--- DATA SUPPLIED Enclosed Below ---

(* ===== verification/Nfc.v ===== *)
(** The NFC endpoint, [shared/core/od_nfc.c] in a build with the capability:
    reading the tag, writing it in one frame, and the chunked write with its
    assembly, against the specification of an upload. *)

From S2P Require Import Prelude Hal TxQueue Span Proto Session World Reply Gate Dispatch.
Import Hal TxQueue Span Proto Session World Reply Gate Dispatch.

Module Nfc.

Definition RESP_NFC_ENDPOINT : Z := 0x83.
Definition NFC_SUB_READ : Z := 0x00.
Definition NFC_SUB_WRITE : Z := 0x01.
Definition NFC_SUB_WRITE_START : Z := 0x10.
Definition NFC_SUB_WRITE_DATA : Z := 0x11.
Definition NFC_SUB_WRITE_END : Z := 0x12.
Definition OD_NFC_REC_TEXT : Z := 0.
Definition OD_NFC_REC_URI : Z := 1.
Definition OD_NFC_REC_WELL_KNOWN_RAW : Z := 2.
Definition OD_NFC_REC_MIME : Z := 3.
Definition OD_NFC_REC_RAW_NDEF : Z := 4.
Definition NFC_STATUS_READ_DATA : Z := 0x80.
Definition NFC_STATUS_WRITE_COMMITTED : Z := 0x81.
Definition NFC_STATUS_CHUNK_ACCEPTED : Z := 0x82.
Definition NFC_ERR_MALFORMED : Z := 0x01.
Definition NFC_ERR_READ_FAILED : Z := 0x02.
Definition NFC_ERR_TAG_WRITE_FAILED : Z := 0x03.
Definition NFC_ERR_UNKNOWN_SUBCMD : Z := 0x04.
Definition NFC_ERR_INVALID_REC_TYPE : Z := 0x05.
Definition NFC_ERR_BAD_TOTAL_LEN : Z := 0x06.
Definition NFC_ERR_CHUNK_NO_START : Z := 0x07.
Definition NFC_ERR_CHUNK_OVERFLOW : Z := 0x08.
Definition NFC_ERR_END_LEN_MISMATCH : Z := 0x09.

Definition OD_NFC_READ_MAX : Z := u16 (OD_SESSION_PAYLOAD_MAX - 4).
Definition OD_NFC_ASSEMBLY_MAX : Z := 512.

(** The tag seam, [od_nfc_app.h]: a read gives the record type and the bytes put
    in the buffer of the given size, a write says whether the tag was written. *)
Class NfcApp (E : Type) := {
  od_nfc_app_read : E -> Z -> option (Z * bytes) * E;
  od_nfc_app_write : E -> Z -> bytes -> bool * E;
}.

(** [struct od_nfc]. *)
Record od_nfc := {
  owner : od_reply_t; total_len : Z; received_len : Z; rec_type : Z; active : bool; data : bytes;
}.

Definition no_owner : od_reply_t := {| rp_origin := OD_ORIGIN_BLE; rp_tag := 0 |}.

Definition nfc_zero : od_nfc :=
  {| owner := no_owner; total_len := 0; received_len := 0; rec_type := 0; active := false;
     data := replicate (Z.to_nat OD_NFC_ASSEMBLY_MAX) 0 |}.

(** What a frame does to the tag, and how it was answered ([queued] when the
    answer reached the queue): a record of the calls, which no operation reads. *)
Inductive nfc_event :=
| EvTagRead (got : bool)
| EvTagWrite (rec : Z) (payload : bytes) (ok : bool)
| EvNack (err : Z)
| EvAck (status : Z) (queued : bool).

(** What a frame reads and writes. *)
Record nstate (E : Type) := {
  n_world : world E; n_token : option od_tx_reservation; n_nfc : od_nfc; n_trace : list nfc_event;
}.
Arguments n_world {E} _.
Arguments n_token {E} _.
Arguments n_nfc {E} _.
Arguments n_trace {E} _.

Section Operations.
Context {E : Type} `{Radio E} `{Crypto E} `{SessionApp E} `{NfcApp E}.
Implicit Types (s : nstate E) (ctx : od_cmd_ctx) (bd : od_span).

Definition set_answer s (w : world E) (r : option od_tx_reservation) (ev : nfc_event) : nstate E :=
  {| n_world := w; n_token := r; n_nfc := n_nfc s; n_trace := n_trace s ++ [ev] |}.

Definition set_nfc s (n : od_nfc) : nstate E :=
  {| n_world := n_world s; n_token := n_token s; n_nfc := n; n_trace := n_trace s |}.

Definition set_tag s (e : E) (ev : nfc_event) : nstate E :=
  {| n_world := set_env (n_world s) e; n_token := n_token s; n_nfc := n_nfc s; n_trace := n_trace s ++ [ev] |}.

Definition od_nfc_reset s : nstate E := set_nfc s nfc_zero.

Definition rec_type_valid (t : Z) : bool :=
  (t =? OD_NFC_REC_TEXT) || (t =? OD_NFC_REC_URI) || (t =? OD_NFC_REC_WELL_KNOWN_RAW)
  || (t =? OD_NFC_REC_MIME) || (t =? OD_NFC_REC_RAW_NDEF).

Definition is_ok (st : od_txq_status) : bool := match st with OD_TXQ_OK => true | _ => false end.

Definition nack ctx s (err : Z) : nstate E * od_cmd_result :=
  let '(w, r, _) := od_reply_plain (n_world s) (n_token s) (Some (c_rp ctx))
                      (Some [RESP_NACK; RESP_NFC_ENDPOINT; 0xFF; err]) 4 in
  (set_answer s w r (EvNack err), OD_CMD_NACK).

(** [od_reply] of an acknowledgement; whether it was queued. *)
Definition ack ctx s (status : Z) (frame : bytes) : nstate E * bool :=
  let '(w, r, st) := od_reply (n_world s) (n_token s) (Some (c_rp ctx)) (Some frame) (len frame) in
  (set_answer s w r (EvAck status (is_ok st)), is_ok st).

Definition verdict (queued : bool) : od_cmd_result := if queued then OD_CMD_OK else OD_CMD_NACK.

Definition ack_committed ctx s (status : Z) : nstate E * od_cmd_result :=
  let '(s, queued) := ack ctx s status [RESP_ACK; RESP_NFC_ENDPOINT; status] in (s, verdict queued).

Definition ack_armed ctx s : nstate E * od_cmd_result :=
  let '(s, queued) := ack ctx s NFC_STATUS_CHUNK_ACCEPTED [RESP_ACK; RESP_NFC_ENDPOINT; NFC_STATUS_CHUNK_ACCEPTED] in
  if queued then (s, OD_CMD_OK) else (od_nfc_reset s, OD_CMD_NACK).

Definition owned_by ctx s : bool := active (n_nfc s) && od_reply_same (c_rp ctx) (owner (n_nfc s)).

(** The tag's record, in the buffer of [OD_NFC_READ_MAX]. *)
Definition handle_read ctx s : nstate E * od_cmd_result :=
  let '(got, e) := od_nfc_app_read (w_env (n_world s)) OD_NFC_READ_MAX in
  let s := set_tag s e (EvTagRead (bool_decide (is_Some got))) in
  match got with
  | None => nack ctx s NFC_ERR_READ_FAILED
  | Some (type, rec) =>
      if OD_NFC_READ_MAX <? len rec then nack ctx s NFC_ERR_READ_FAILED
      else
        let '(s, queued) := ack ctx s NFC_STATUS_READ_DATA
          ([RESP_ACK; RESP_NFC_ENDPOINT; NFC_STATUS_READ_DATA; type; u8 (Z.shiftr (len rec) 8); u8 (len rec)] ++ rec) in
        (s, verdict queued)
  end.

(** [od_nfc_app_write], with what it was asked. *)
Definition tag_write s (type : Z) (payload : bytes) : bool * nstate E :=
  let '(ok, e) := od_nfc_app_write (w_env (n_world s)) type payload in
  (ok, set_tag s e (EvTagWrite type payload ok)).

(** The 16-bit big-endian field at [p[2]]. *)
Definition declared_of (header : od_span) : Z := u16 (Z.lor (u16 (Z.shiftl (at_ header 2) 8)) (at_ header 3)).

Definition handle_inline_write ctx bd s : nstate E * od_cmd_result :=
  match od_span_split bd 4 with
  | None => nack ctx s NFC_ERR_MALFORMED
  | Some (header, rest) =>
      let type := at_ header 1 in
      let declared := declared_of header in
      if u32 (sn bd) <? u32 (declared + 4) then nack ctx s NFC_ERR_MALFORMED
      else if negb (rec_type_valid type) then nack ctx s NFC_ERR_INVALID_REC_TYPE
      else
        match od_span_split rest declared with
        | None => nack ctx s NFC_ERR_MALFORMED
        | Some (payload, _) =>
            let '(ok, s) := tag_write s type (contents payload) in
            if ok then ack_committed ctx s NFC_STATUS_WRITE_COMMITTED else nack ctx s NFC_ERR_TAG_WRITE_FAILED
        end
  end.

Definition handle_start ctx bd s : nstate E * od_cmd_result :=
  match od_span_split bd 4 with
  | None => nack ctx s NFC_ERR_MALFORMED
  | Some (header, _) =>
      let type := at_ header 1 in
      let total := declared_of header in
      if negb (rec_type_valid type) then nack ctx s NFC_ERR_INVALID_REC_TYPE
      else if (total =? 0) || (OD_NFC_ASSEMBLY_MAX <? total) then nack ctx s NFC_ERR_BAD_TOTAL_LEN
      else ack_armed ctx (set_nfc s {| owner := c_rp ctx; total_len := total; received_len := 0; rec_type := type;
                                        active := true; data := data nfc_zero |})
  end.

Definition handle_data ctx bd s : nstate E * od_cmd_result :=
  if negb (owned_by ctx s) then nack ctx s NFC_ERR_CHUNK_NO_START
  else
    match od_span_split bd 1 with
    | None => nack ctx s NFC_ERR_MALFORMED
    | Some (_, chunk) =>
        let n := n_nfc s in
        if od_span_is_empty chunk then nack ctx s NFC_ERR_MALFORMED
        else if total_len n <? u32 (received_len n + u32 (sn chunk)) then nack ctx (od_nfc_reset s) NFC_ERR_CHUNK_OVERFLOW
        else
          ack_armed ctx (set_nfc s {| owner := owner n; total_len := total_len n;
                                       received_len := u16 (received_len n + sn chunk); rec_type := rec_type n;
                                       active := active n;
                                       data := memcpy (data n) (received_len n) (contents chunk) |})
    end.

Definition handle_end ctx s : nstate E * od_cmd_result :=
  let n := n_nfc s in
  if negb (owned_by ctx s) then nack ctx s NFC_ERR_CHUNK_NO_START
  else if negb (received_len n =? total_len n) then nack ctx s NFC_ERR_END_LEN_MISMATCH
  else
    let '(ok, s) := tag_write s (rec_type n) (take (Z.to_nat (total_len n)) (data n)) in
    let s := od_nfc_reset s in
    if ok then ack_committed ctx s NFC_STATUS_WRITE_COMMITTED else nack ctx s NFC_ERR_TAG_WRITE_FAILED.

(** [od_nfc_frame]; a null context answers nothing. *)
Definition od_nfc_frame (ctx : option od_cmd_ctx) bd s : nstate E * od_cmd_result :=
  match ctx with
  | None => (s, OD_CMD_NACK)
  | Some ctx =>
      if is_null (sp bd) || (sn bd <? 1) then nack ctx s NFC_ERR_MALFORMED
      else
        let sub := at_ bd 0 in
        if sub =? NFC_SUB_READ then handle_read ctx s
        else if sub =? NFC_SUB_WRITE then handle_inline_write ctx bd s
        else if sub =? NFC_SUB_WRITE_START then handle_start ctx bd s
        else if sub =? NFC_SUB_WRITE_DATA then handle_data ctx bd s
        else if sub =? NFC_SUB_WRITE_END then handle_end ctx s
        else nack ctx s NFC_ERR_UNKNOWN_SUBCMD
  end.
End Operations.

(** ** The specification: an upload *)

(** An upload in progress: who started it, the declared type and size, and the
    bytes its owner has sent. *)
Record upload := { u_owner : od_reply_t; u_type : Z; u_total : Z; u_bytes : bytes }.

Definition be16 (hi lo : Z) : Z := 256 * hi + lo.

Definition of_owner (rp : od_reply_t) (u : option upload) : bool :=
  match u with Some u => od_reply_same rp (u_owner u) | None => false end.

(** Why a frame [b] from [rp] is refused with nothing changed. *)
Inductive refusal (rp : od_reply_t) : option upload -> bytes -> Z -> Prop :=
| Re_empty u : refusal rp u [] NFC_ERR_MALFORMED
| Re_short u sub rest :
    sub = NFC_SUB_WRITE \/ sub = NFC_SUB_WRITE_START -> len rest < 3 -> refusal rp u (sub :: rest) NFC_ERR_MALFORMED
| Re_length u rec hi lo body :
    len body < be16 hi lo -> refusal rp u (NFC_SUB_WRITE :: rec :: hi :: lo :: body) NFC_ERR_MALFORMED
| Re_type u sub rec hi lo body :
    sub = NFC_SUB_WRITE /\ be16 hi lo <= len body \/ sub = NFC_SUB_WRITE_START -> rec_type_valid rec = false ->
    refusal rp u (sub :: rec :: hi :: lo :: body) NFC_ERR_INVALID_REC_TYPE
| Re_total u rec hi lo body :
    rec_type_valid rec = true -> be16 hi lo = 0 \/ 512 < be16 hi lo ->
    refusal rp u (NFC_SUB_WRITE_START :: rec :: hi :: lo :: body) NFC_ERR_BAD_TOTAL_LEN
| Re_foreign u sub rest :
    sub = NFC_SUB_WRITE_DATA \/ sub = NFC_SUB_WRITE_END -> of_owner rp u = false ->
    refusal rp u (sub :: rest) NFC_ERR_CHUNK_NO_START
| Re_no_chunk u : of_owner rp u = true -> refusal rp u [NFC_SUB_WRITE_DATA] NFC_ERR_MALFORMED
| Re_early u rest :
    of_owner rp (Some u) = true -> len (u_bytes u) <> u_total u ->
    refusal rp (Some u) (NFC_SUB_WRITE_END :: rest) NFC_ERR_END_LEN_MISMATCH
| Re_unknown u sub rest :
    sub ∉ [NFC_SUB_READ; NFC_SUB_WRITE; NFC_SUB_WRITE_START; NFC_SUB_WRITE_DATA; NFC_SUB_WRITE_END] ->
    refusal rp u (sub :: rest) NFC_ERR_UNKNOWN_SUBCMD.

(** The answer to a write that was asked of the tag. *)
Inductive written_answer : bool -> nfc_event -> Prop :=
| Wa_done queued : written_answer true (EvAck NFC_STATUS_WRITE_COMMITTED queued)
| Wa_failed : written_answer false (EvNack NFC_ERR_TAG_WRITE_FAILED).

(** One frame [b] from [rp]: the upload before, what is asked of the tag and
    answered, the upload after.  An acknowledgement that could not be queued takes
    the upload with it. *)
Inductive upload_step (rp : od_reply_t) : option upload -> bytes -> list nfc_event -> option upload -> Prop :=
| Up_read u rest queued :
    upload_step rp u (NFC_SUB_READ :: rest) [EvTagRead true; EvAck NFC_STATUS_READ_DATA queued] u
| Up_read_failed u rest got :
    upload_step rp u (NFC_SUB_READ :: rest) [EvTagRead got; EvNack NFC_ERR_READ_FAILED] u
| Up_write u rec hi lo body ok ev :
    rec_type_valid rec = true -> be16 hi lo <= len body -> written_answer ok ev ->
    upload_step rp u (NFC_SUB_WRITE :: rec :: hi :: lo :: body)
      [EvTagWrite rec (take (Z.to_nat (be16 hi lo)) body) ok; ev] u
| Up_start u rec hi lo body queued :
    rec_type_valid rec = true -> 1 <= be16 hi lo <= 512 ->
    upload_step rp u (NFC_SUB_WRITE_START :: rec :: hi :: lo :: body) [EvAck NFC_STATUS_CHUNK_ACCEPTED queued]
      (if queued then Some {| u_owner := rp; u_type := rec; u_total := be16 hi lo; u_bytes := [] |} else None)
| Up_data u chunk queued :
    of_owner rp (Some u) = true -> chunk <> [] -> len (u_bytes u ++ chunk) <= u_total u ->
    upload_step rp (Some u) (NFC_SUB_WRITE_DATA :: chunk) [EvAck NFC_STATUS_CHUNK_ACCEPTED queued]
      (if queued then Some {| u_owner := u_owner u; u_type := u_type u; u_total := u_total u; u_bytes := u_bytes u ++ chunk |}
       else None)
| Up_overflow u chunk :
    of_owner rp (Some u) = true -> chunk <> [] -> u_total u < len (u_bytes u ++ chunk) ->
    upload_step rp (Some u) (NFC_SUB_WRITE_DATA :: chunk) [EvNack NFC_ERR_CHUNK_OVERFLOW] None
| Up_end u rest ok ev :
    of_owner rp (Some u) = true -> len (u_bytes u) = u_total u -> written_answer ok ev ->
    upload_step rp (Some u) (NFC_SUB_WRITE_END :: rest) [EvTagWrite (u_type u) (u_bytes u) ok; ev] None
| Up_refused u b err : refusal rp u b err -> upload_step rp u b [EvNack err] u.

--- End of Enclosed DATA SUPPLIED ---

- [YOUR GOAL]
Print, unaltered, every line from the beginning of the material down to the line with "Definition OD_NFC_REC_TEXT : Z := 0.".

- [RESULT OF THE TASK]
(* ===== verification/Nfc.v ===== *)
(** The NFC endpoint, [shared/core/od_nfc.c] in a build with the capability:
    reading the tag, writing it in one frame, and the chunked write with its
    assembly, against the specification of an upload. *)

From S2P Require Import Prelude Hal TxQueue Span Proto Session World Reply Gate Dispatch.
Import Hal TxQueue Span Proto Session World Reply Gate Dispatch.

Module Nfc.

Definition RESP_NFC_ENDPOINT : Z := 0x83.
Definition NFC_SUB_READ : Z := 0x00.
Definition NFC_SUB_WRITE : Z := 0x01.
Definition NFC_SUB_WRITE_START : Z := 0x10.
Definition NFC_SUB_WRITE_DATA : Z := 0x11.
Definition NFC_SUB_WRITE_END : Z := 0x12.
Definition OD_NFC_REC_TEXT : Z := 0.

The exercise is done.